▸ **Material for this exercise**
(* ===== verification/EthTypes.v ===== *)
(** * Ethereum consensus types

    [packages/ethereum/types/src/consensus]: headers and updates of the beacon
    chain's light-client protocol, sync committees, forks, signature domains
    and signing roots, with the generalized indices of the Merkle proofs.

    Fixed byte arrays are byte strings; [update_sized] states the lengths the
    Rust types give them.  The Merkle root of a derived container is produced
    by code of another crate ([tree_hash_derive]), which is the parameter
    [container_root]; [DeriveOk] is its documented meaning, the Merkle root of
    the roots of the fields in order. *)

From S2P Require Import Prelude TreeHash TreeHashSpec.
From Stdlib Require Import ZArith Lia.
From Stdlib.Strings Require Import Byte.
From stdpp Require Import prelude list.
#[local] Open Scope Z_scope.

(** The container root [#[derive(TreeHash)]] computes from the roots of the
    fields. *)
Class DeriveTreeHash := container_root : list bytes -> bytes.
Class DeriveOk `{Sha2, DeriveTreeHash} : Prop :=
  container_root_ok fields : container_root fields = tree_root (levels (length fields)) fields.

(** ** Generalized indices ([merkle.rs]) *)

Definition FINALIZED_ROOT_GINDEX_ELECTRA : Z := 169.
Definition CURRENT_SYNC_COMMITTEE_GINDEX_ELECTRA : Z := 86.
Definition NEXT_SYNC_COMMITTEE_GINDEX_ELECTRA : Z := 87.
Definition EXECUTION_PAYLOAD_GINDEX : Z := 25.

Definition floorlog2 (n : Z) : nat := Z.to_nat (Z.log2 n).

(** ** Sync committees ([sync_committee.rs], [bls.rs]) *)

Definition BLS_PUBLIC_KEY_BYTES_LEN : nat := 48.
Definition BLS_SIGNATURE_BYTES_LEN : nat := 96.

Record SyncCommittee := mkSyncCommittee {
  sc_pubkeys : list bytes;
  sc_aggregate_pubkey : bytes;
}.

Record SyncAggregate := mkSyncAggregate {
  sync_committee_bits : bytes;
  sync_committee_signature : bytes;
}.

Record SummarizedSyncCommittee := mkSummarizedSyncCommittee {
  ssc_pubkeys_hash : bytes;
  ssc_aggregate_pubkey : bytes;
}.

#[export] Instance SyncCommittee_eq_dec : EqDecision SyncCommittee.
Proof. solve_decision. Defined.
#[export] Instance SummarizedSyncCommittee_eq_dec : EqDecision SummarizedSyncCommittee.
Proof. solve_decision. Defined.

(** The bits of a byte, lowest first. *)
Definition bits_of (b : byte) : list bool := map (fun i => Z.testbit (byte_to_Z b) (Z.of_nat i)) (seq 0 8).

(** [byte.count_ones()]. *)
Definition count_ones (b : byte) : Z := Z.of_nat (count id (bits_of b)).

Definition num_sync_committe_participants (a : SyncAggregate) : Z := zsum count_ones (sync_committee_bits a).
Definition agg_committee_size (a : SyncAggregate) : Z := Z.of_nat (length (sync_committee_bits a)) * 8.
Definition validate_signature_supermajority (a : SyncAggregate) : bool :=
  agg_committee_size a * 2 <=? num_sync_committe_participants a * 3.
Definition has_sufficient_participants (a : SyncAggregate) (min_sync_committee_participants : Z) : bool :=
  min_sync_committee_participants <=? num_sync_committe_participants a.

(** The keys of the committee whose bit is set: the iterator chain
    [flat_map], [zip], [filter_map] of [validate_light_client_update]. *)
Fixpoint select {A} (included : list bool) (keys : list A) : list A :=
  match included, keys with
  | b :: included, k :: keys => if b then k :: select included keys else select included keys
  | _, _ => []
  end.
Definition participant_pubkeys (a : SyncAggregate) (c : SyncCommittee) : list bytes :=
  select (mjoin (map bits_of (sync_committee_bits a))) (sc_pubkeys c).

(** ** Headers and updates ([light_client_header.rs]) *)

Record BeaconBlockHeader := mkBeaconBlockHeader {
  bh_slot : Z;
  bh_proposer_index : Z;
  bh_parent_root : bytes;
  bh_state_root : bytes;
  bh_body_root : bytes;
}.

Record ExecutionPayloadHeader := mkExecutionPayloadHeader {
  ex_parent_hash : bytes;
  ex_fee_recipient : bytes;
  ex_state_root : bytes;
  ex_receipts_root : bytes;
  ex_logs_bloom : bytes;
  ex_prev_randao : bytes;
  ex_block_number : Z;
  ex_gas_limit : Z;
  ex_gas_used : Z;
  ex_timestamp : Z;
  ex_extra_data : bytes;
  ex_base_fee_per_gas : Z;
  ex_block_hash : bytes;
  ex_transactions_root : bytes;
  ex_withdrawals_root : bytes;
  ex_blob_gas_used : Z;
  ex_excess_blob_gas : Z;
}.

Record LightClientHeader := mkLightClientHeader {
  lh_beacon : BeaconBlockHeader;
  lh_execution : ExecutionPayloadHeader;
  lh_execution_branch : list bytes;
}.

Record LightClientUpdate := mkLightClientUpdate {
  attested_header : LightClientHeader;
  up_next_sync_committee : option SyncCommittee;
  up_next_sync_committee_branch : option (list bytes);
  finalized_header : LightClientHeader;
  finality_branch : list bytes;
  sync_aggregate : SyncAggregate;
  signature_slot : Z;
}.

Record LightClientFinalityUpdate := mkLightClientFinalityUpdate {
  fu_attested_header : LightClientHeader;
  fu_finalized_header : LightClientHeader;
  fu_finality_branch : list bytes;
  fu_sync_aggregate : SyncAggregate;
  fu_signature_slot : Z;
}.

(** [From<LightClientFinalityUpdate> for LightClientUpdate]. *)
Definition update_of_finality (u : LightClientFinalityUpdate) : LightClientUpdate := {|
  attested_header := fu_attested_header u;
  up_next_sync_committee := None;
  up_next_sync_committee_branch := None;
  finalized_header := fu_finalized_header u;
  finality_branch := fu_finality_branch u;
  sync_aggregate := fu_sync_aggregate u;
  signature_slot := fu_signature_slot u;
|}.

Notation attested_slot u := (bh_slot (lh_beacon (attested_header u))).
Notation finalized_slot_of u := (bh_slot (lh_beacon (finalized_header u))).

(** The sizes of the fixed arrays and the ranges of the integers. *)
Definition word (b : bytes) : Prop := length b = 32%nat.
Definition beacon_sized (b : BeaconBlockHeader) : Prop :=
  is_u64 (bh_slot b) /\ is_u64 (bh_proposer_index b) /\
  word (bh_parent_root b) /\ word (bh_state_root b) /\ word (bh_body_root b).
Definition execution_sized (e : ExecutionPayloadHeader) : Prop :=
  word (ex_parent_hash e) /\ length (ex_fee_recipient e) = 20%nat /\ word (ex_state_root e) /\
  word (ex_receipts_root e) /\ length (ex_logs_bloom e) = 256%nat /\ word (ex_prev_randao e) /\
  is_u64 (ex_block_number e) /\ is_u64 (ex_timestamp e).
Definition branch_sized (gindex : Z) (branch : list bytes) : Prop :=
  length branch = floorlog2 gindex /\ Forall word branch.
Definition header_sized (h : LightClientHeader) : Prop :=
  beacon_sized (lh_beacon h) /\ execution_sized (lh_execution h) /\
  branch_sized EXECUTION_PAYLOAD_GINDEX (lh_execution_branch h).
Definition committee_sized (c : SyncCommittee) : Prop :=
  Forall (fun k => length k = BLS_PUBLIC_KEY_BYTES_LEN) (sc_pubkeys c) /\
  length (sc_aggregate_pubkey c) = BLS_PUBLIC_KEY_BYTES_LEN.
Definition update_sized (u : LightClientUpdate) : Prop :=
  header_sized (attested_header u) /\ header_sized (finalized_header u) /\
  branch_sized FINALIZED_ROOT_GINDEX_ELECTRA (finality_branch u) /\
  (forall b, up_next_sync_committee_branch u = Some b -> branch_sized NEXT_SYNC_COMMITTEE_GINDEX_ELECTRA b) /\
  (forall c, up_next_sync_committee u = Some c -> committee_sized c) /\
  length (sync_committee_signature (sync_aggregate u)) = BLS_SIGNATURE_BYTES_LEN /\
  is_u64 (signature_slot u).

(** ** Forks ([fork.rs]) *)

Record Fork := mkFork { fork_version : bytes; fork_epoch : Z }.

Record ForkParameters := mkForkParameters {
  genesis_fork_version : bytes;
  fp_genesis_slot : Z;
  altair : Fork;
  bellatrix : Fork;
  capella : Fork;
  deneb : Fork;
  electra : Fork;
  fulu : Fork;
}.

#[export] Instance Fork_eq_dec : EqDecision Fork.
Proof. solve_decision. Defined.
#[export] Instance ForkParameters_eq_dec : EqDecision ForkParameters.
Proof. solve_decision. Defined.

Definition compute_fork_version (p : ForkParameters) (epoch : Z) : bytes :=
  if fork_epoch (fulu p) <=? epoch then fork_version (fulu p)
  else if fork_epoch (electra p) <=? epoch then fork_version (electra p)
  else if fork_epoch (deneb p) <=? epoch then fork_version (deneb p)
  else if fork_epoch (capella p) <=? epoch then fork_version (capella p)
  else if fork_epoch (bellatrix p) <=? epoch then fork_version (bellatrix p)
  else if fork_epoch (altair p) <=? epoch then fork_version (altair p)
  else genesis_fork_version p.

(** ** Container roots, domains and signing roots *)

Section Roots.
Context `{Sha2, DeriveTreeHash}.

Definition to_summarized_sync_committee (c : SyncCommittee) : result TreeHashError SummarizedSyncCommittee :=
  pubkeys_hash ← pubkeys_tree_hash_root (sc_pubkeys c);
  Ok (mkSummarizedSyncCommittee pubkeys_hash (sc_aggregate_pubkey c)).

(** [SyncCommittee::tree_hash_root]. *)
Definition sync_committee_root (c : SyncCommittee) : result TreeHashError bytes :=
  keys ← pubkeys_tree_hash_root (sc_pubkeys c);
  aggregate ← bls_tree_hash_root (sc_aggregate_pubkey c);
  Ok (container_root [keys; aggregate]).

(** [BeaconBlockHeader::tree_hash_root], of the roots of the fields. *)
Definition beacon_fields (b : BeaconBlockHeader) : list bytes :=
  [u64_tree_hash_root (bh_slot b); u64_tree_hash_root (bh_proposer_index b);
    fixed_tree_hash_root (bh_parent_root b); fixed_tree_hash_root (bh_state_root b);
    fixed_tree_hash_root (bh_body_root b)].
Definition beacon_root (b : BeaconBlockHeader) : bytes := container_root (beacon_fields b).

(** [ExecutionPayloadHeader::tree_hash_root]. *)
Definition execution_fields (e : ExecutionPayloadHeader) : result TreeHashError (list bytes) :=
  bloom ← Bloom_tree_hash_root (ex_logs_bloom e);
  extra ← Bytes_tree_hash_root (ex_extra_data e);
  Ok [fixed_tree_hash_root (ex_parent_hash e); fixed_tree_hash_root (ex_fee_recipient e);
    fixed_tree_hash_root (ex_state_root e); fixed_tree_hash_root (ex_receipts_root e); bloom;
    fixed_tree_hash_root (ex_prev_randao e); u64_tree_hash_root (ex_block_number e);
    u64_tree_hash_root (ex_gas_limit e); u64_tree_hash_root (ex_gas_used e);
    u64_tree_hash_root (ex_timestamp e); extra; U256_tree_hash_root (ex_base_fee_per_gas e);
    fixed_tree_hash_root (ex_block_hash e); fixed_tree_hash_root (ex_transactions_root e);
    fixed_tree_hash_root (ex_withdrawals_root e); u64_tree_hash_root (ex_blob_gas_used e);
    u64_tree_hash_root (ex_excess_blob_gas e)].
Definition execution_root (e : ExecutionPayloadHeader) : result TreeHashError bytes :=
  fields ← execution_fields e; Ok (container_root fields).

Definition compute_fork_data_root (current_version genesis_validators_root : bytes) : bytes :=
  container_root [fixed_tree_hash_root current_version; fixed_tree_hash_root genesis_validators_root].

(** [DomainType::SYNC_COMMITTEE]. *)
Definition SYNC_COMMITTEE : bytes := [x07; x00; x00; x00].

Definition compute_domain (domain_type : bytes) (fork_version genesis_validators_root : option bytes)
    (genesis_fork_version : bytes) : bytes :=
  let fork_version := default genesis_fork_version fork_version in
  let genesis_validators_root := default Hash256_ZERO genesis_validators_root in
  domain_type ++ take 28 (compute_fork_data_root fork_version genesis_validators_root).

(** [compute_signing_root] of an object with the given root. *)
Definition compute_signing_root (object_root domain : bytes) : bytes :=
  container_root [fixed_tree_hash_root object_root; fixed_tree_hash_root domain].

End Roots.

▸ **Your task**
Set down exactly the lines of the data above, beginning with the line that has "container_root [fixed_tree_hash_root current_version;" and ending with the line that has "Definition compute_domain (domain_type", and no others.

▸ **Task result**
  container_root [fixed_tree_hash_root current_version; fixed_tree_hash_root genesis_validators_root].

(** [DomainType::SYNC_COMMITTEE]. *)
Definition SYNC_COMMITTEE : bytes := [x07; x00; x00; x00].

Definition compute_domain (domain_type : bytes) (fork_version genesis_validators_root : option bytes)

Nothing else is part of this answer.